Toller does have moments of true transcendence, whether on a cycle ride with Mary or entertaining something of Julian of Norwich’s serenity when holding a nutshell as he prays. The problem is that they jolt uneasily with the general tone of the picture. The minister’s hitherto earthbound existence suddenly takes flight, and we are walking in the air, no longer in Snowbridge, but Snowman territory.
Toller’s character is not dissimilar to Travis Bickle in Taxi Driver, for which Schrader wrote his first solo screenplay. Both characters want to clean up the world and prepare to take desperate, self-sacrificial measures. The difference is that First Reformed offers forgiveness to those marooned by attempts to transcend their quotidian existence.

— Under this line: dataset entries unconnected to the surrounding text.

(* ===== verification/Gateway.v ===== *)
(** The gateway as a whole: gateway/server.go (routing and authentication), the
    pipeline of gateway/pipeline.go (handleChat, forward, false-hit tracking, usage
    recording) and the session sidecar and freshness of gateway/gateway.go.

    A request is handled by one function from the gateway's state to a reply, a
    trace of effects in the order of the code, and the next state.  The kernel
    parts are those of the other files, or, for the L3 decider, an interface that
    L3.v implements.  [encoding/json] is a record of codecs; the clock is read once
    per request.  Effects that the code runs in the background (slice statistics,
    ingestion) are recorded where they are scheduled. *)

From Stdlib Require Import ZArith Lia Bool Ascii String.
From stdpp Require Import tactics base option list gmap strings.
From S2P Require Import Prelude Float64 GoStrings GoFmt GoPath Json Slice Levenshtein Inject Judge L3 Quota UsageWire Usage Stream Relay Anthropic GatewayConfig Chat Messages.

#[global] Open Scope Z_scope.

(** ** The L3 decider, as the gateway uses it *)

Class Decider (W : Type) := {
  (** [DecideL3] *)
  decide_l3 : L3.Query -> W -> result (option L3Result) * W;
  (** a fresh accumulator and judge collector for one request *)
  per_request : W -> W;
  (** what they hold afterwards *)
  observed : W -> Obs;
  collected : W -> list JudgeObservation;
}.

(** [observeJudge]: the usage record of one judge observation. *)
Definition decision_of (o : JudgeObservation) : JudgeDecision :=
  Usage.mkDecision (jo_SliceID o) (jo_RelConfidence o) (jo_Verdict o) (jo_Reason o) (jo_Called o) (jo_FailClosed o) (jo_Err o)
    (Z.quot (jo_Latency o) 1000000) (Z.quot (jo_PromptBytes o) 4).

(** ** State, requests and effects *)

Record l3ReuseEntry := mkReuse { re_Query : string; re_SliceID : string; re_At : Z }.

Definition maxL3ReuseEntries : nat := 1024.

Record gateway (W : Type) := mkGateway {
  g_world : W;
  g_reuses : gmap string l3ReuseEntry;
  g_closing : bool;
  g_quota : option quotaEngine;
}.
Arguments mkGateway {W}.
Arguments g_world {W}.
Arguments g_reuses {W}.
Arguments g_closing {W}.
Arguments g_quota {W}.
#[export] Instance gateway_eta W : Eta (gateway W) := fun g => mkGateway (g_world g) (g_reuses g) (g_closing g) (g_quota g).

(** What goes to an upstream. *)
Record upstream_call := mkCall { uc_URL : string; uc_headers : list (string * string); uc_body : string }.

Inductive effect :=
| EUsage (e : Event)                                    (* recordUsage *)
| EStats (deltas : gmap string SliceStats)              (* recordSliceStats *)
| EHit (path slice : string)                            (* recordSliceEvent SliceHit *)
| EInject (path : string) (slices : list string) (bytes : Z)      (* recordSliceEvent SliceInject *)
| EAdapt (slice : string) (negative : bool)             (* adapt.Observe *)
| ERetrieval (session query : string) (i : Injection)   (* recordRetrieval *)
| ECall (c : upstream_call)                             (* one attempt *)
| ESession (path : string) (turns : list (string * string))       (* recordSession *)
| EProbe (url authorization : string).                           (* a GET of the health probe *)

(** An upstream's answer: its status, the bytes of its body, and what a limited
    read of them returns. *)
Record upstream_response := mkResponse { ur_status : Z; ur_body : string; ur_read : result string }.

(** What becomes of the health probe of an upstream: its URL makes no request, the
    request fails (the error without its URL), or there is a status. *)
Inductive probe_answer := ProbeUnbuilt (err : string) | ProbeFailed (reason : string) | ProbeStatus (status : Z).

(** What the outside answers while one request is served: the instant in seconds
    and in nanoseconds (for served answers, and for the quota gate with the instant
    after its wallet probe), a fresh random identity, the wallet, the health probe of each upstream, and the two
    attempts at the upstream. *)
Record env := mkEnv {
  e_now : Z;
  e_nano : Z;
  e_after : Z;
  e_fresh : string;
  e_wallet : option bool;
  e_probe : UpstreamConfig -> probe_answer;
  e_first : result upstream_response;
  e_second : result upstream_response;
}.

Record http_request := mkHTTP {
  h_Path : string; h_Method : string; h_Authorization : string; h_Session : string; h_Scope : string; h_Body : result string;
}.

(** A reply to the client: the [x-semantix-cache] header, the other headers of
    interest, the status and the writes. *)
Record greply := mkReplyH { gr_cache : string; gr_headers : list (string * string); gr_status : Z; gr_writes : list string }.
#[export] Instance greply_eta : Eta greply := fun r => mkReplyH (gr_cache r) (gr_headers r) (gr_status r) (gr_writes r).
Definition mkGReply (cache : string) (status : Z) (writes : list string) : greply := mkReplyH cache [] status writes.

(** The response built for a hit. *)
Record chatCompletion := mkCompletion { cc_id : string; cc_created : Z; cc_model : string; cc_content : string; cc_usage : wire_usage }.

Record codecs := mkCodecs {
  c_chat : string -> result chatRequest;
  c_messages : list chatMessage -> string;
  c_sha : string -> string;
  c_raw : string -> option (gmap string json);
  c_raw_out : gmap string json -> string;
  c_any : string -> option json;
  c_openai : string -> result openAIChatBody;
  c_anthropic : anthropicRequest -> string;
  c_completion : chatCompletion -> string;
  c_chunk_out : out_chunk -> string;
  c_chunk : string -> option chunk;
  c_usage : string -> option upstreamUsage;
  c_body_usage : string -> option (option upstreamUsage);
  c_content : string -> option (list string);
  c_error : string -> string -> string -> string; (* type, code and message *)
  c_models : list string -> string;
  c_quota : quotaStatus -> string;
  c_frame : string -> option aevent;
  c_frame_error : string -> string;
  c_response : string -> result anthropicResponse;
  c_response_out : Anthropic.completion -> result string;
  c_anthropic_error : string -> option string;
}.

Section Gateway.
Context {W : Type} `{Decider W} `{UnicodePrint}.
Context (J : codecs) (cfg : GatewayConfig.Config) (disabled : bool) (adaptive : bool) (defaultScope : Scope)
  (store_get : string -> option Slice) (build : string -> result Injection)
  (order : gmap string l3ReuseEntry -> list (string * l3ReuseEntry)).

Abbreviation G := (gateway W).

(** ** Scopes and freshness *)

Definition parseScope (s : string) : result Scope :=
  if one_of s [""; "project"]%string then Ok Project
  else if (s =? "session")%string then Ok Session
  else if (s =? "user")%string then Ok User
  else Err ("gateway config: [store] scope " +:+ quote s +:+ " must be session, project, or user").

Definition resolveScope (r : http_request) : result Scope :=
  if (h_Scope r =? "")%string then Ok defaultScope else parseScope (h_Scope r).

Definition cacheFresh (now : Z) (s : Slice) (vendor : string) : bool :=
  let ttl := TTLFor cfg vendor in
  if ttl <=? 0 then true
  else if (CreatedAt s <=? 0) || (now <? CreatedAt s) then false
  else now -! CreatedAt s <=? ttl.

(** A slice that left the store fails closed. *)
Definition l3Eligible (now : Z) (id vendor : string) : bool :=
  match store_get id with Some s => cacheFresh now s vendor | None => false end.

(** ** False-hit tracking *)

Definition DefaultFalseHitSim : f64 := f_of_ratio 6 10.

Definition falseHitSim : f64 :=
  let sim := ca_FalseHitSim (Cache cfg) in
  if (sim <? f0)%f64 then f0 else if (sim =? f0)%f64 then DefaultFalseHitSim else sim.

Definition detectFalseHit (session query : string) (g : G) : bool * list effect * G :=
  if (session =? "")%string || (falseHitSim <=? f0)%f64 then (false, [], g)
  else match g_reuses g !! session with
       | None => (false, [], g)
       | Some entry =>
           let g := g <| g_reuses ::= delete session |> in
           if (normalizedEditRatio (re_Query entry) query >=? falseHitSim)%f64 then
             (true, if adaptive && negb (re_SliceID entry =? "")%string then [EAdapt (re_SliceID entry) true] else [], g)
           else (false, [], g)
       end.

(** The key of the oldest entry: the first of the iteration among equals. *)
Definition older (acc : string * Z) (kv : string * l3ReuseEntry) : string * Z :=
  if (acc.1 =? "")%string || (re_At kv.2 <? acc.2) then (kv.1, re_At kv.2) else acc.
Definition oldestKey (m : gmap string l3ReuseEntry) : string := (foldl older (""%string, 0) (order m)).1.

Definition recordL3Reuse (now : Z) (session query slice : string) (g : G) : list effect * G :=
  let adapted := if adaptive && negb (slice =? "")%string then [EAdapt slice false] else [] in
  if (session =? "")%string then (adapted, g)
  else
    let m := <[session := mkReuse query slice now]> (g_reuses g) in
    (adapted, g <| g_reuses := if (maxL3ReuseEntries <? base.size m)%nat then delete (oldestKey m) m else m |>).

The film is remarkable but for a clumsy deus ex machina. At one level, First Reformed is a compendium of Schrader’s acknowledgements to great masters — Bergman, Dreyer, Tarkovsky, et al. — but the greatest debt is to Bresson. Unlike Jeffers, or certain characters in Diary of a Country Priest, Toller knows only too well how necessary despair is, as well as hope, in clothing the soul. Divine assistance come mysteriously. It is an insight as crucial now. The closing words of Diary, “All is grace,” find a contemporary echo in Schrader’s new piece.